*DESCRIPTION OF THE TASK*. The entries below contain a stretch that opens with the line containing "if isPrivacy then Some" and closes with the line containing "let a := add_flags"; set down that stretch exactly, both ends included, and nothing else.

--- RECORDS SHOWN Enclosed Below ---

(** *** The switch on the conversion *)

Definition as_wide (a : SecFormatAttr) : SecFormatAttr :=
  if has_flag a (Z.lor SECUREC_FLAG_SHORT (Z.lor SECUREC_FLAG_LONG SECUREC_FLAG_WIDECHAR)) then a
  else add_flags a SECUREC_FLAG_WIDECHAR.

Definition convert_c (a : SecFormatAttr) (isPrivacy : bool) (args : list varg) : option (conversion * list varg) :=
  '(v, args) ← va_int args;
  Some (if isPrivacy then ConvBreak else SecDecodeTypeC a (u32 v), args).
Definition convert_s (a : SecFormatAttr) (isPrivacy : bool) (args : list varg) : option (conversion * list varg) :=
  '(p, args) ← va_ptr args;
  if isPrivacy then Some (ConvBreak, args) else c ← SecDecodeTypeS a p; Some (c, args).

Definition convert (ch : ascii) (a : SecFormatAttr) (isPrivacy : bool) (before : string) (args : list varg)
    : option (conversion * list varg) :=
  match ch with
  | "C" => convert_c (as_wide a) isPrivacy args
  | "c" => convert_c a isPrivacy args
  | "S" => convert_s (as_wide a) isPrivacy args
  | "s" => convert_s a isPrivacy args
  | "n" => Some (ConvReturn, args)
  | "E" | "F" | "G" | "A" | "e" | "f" | "g" | "a" => float_conv ch a isPrivacy before args
  | "p" =>
      let a := add_flags a (Z.lor SECUREC_FLAG_POINTER (if lp64 then SECUREC_FLAG_I64 else SECUREC_FLAG_LONG)) in
      output_hex (set_precision a (2 * (if lp64 then 8 else 4))) itoaUpperDigits isPrivacy args
  | "X" => output_hex a itoaUpperDigits isPrivacy args
  | "x" => output_hex a itoaLowerDigits isPrivacy args
  | "i" | "d" => output_int (add_flags a SECUREC_FLAG_SIGNED) itoaUpperDigits 10 "" isPrivacy args
  | "u" => output_int a itoaUpperDigits 10 "" isPrivacy args
  | "o" =>
      output_int (if has_flag a SECUREC_FLAG_ALTERNATE then add_flags a SECUREC_FLAG_FORCE_OCTAL else a)
        itoaUpperDigits 8 "" isPrivacy args
  | _ => Some (ConvText a "" (Narrow ""), args)   (* no such character has the class of a conversion *)
  end%char.

(** ** Writing a conversion *)

Fixpoint write_wide (l : list Z) (f : SecPrintfStream) (charsOut : Z) : SecPrintfStream * Z :=
  match l with
  | [] => (f, charsOut)
  | c :: l =>
      match wctomb c with
      | None | Some "" => (f, -1)
      | Some s => let '(f, charsOut) := SecWriteString s f charsOut in write_wide l f charsOut
      end
  end.
Definition text_len (t : conv_text) : Z := match t with Narrow s => slen s | Wide l => Z.of_nat (length l) end.

Definition sign_prefix (a : SecFormatAttr) (prefix : string) : string :=
  if has_flag a SECUREC_FLAG_SIGNED then
    if has_flag a SECUREC_FLAG_NEGATIVE then "-"
    else if has_flag a SECUREC_FLAG_SIGN then "+"
    else if has_flag a SECUREC_FLAG_SIGN_SPACE then " "
    else prefix
  else prefix.

Definition write_conversion (a : SecFormatAttr) (prefix : string) (t : conv_text) (f : SecPrintfStream) (charsOut : Z)
    : SecPrintfStream * Z :=
  let prefix := sign_prefix a prefix in
  let padding := i32 (i32 (fa_fldWidth a - text_len t) - slen prefix) in
  let left := has_flag a SECUREC_FLAG_LEFT in
  let zero := has_flag a SECUREC_FLAG_LEADZERO in
  let '(f, charsOut) := if negb (left || zero) && (0 <? padding) then write_padding " " padding f charsOut else (f, charsOut) in
  let '(f, charsOut) := if bool_decide (prefix = "") then (f, charsOut) else write_text prefix f charsOut in
  let '(f, charsOut) := if zero && negb left && (0 <? padding) then write_padding "0" padding f charsOut else (f, charsOut) in
  let '(f, charsOut) :=
    match t with
    | Narrow s => write_text s f charsOut
    | Wide [] => write_text "" f charsOut
    | Wide l => write_wide l f charsOut
    end in
  if (0 <=? charsOut) && left && (0 <? padding) then write_padding " " padding f charsOut else (f, charsOut).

--- End of Enclosed RECORDS SHOWN ---

*ANSWER TO THIS PROBLEM*.
  if isPrivacy then Some (ConvBreak, args) else c ← SecDecodeTypeS a p; Some (c, args).

Definition convert (ch : ascii) (a : SecFormatAttr) (isPrivacy : bool) (before : string) (args : list varg)
    : option (conversion * list varg) :=
  match ch with
  | "C" => convert_c (as_wide a) isPrivacy args
  | "c" => convert_c a isPrivacy args
  | "S" => convert_s (as_wide a) isPrivacy args
  | "s" => convert_s a isPrivacy args
  | "n" => Some (ConvReturn, args)
  | "E" | "F" | "G" | "A" | "e" | "f" | "g" | "a" => float_conv ch a isPrivacy before args
  | "p" =>
      let a := add_flags a (Z.lor SECUREC_FLAG_POINTER (if lp64 then SECUREC_FLAG_I64 else SECUREC_FLAG_LONG)) in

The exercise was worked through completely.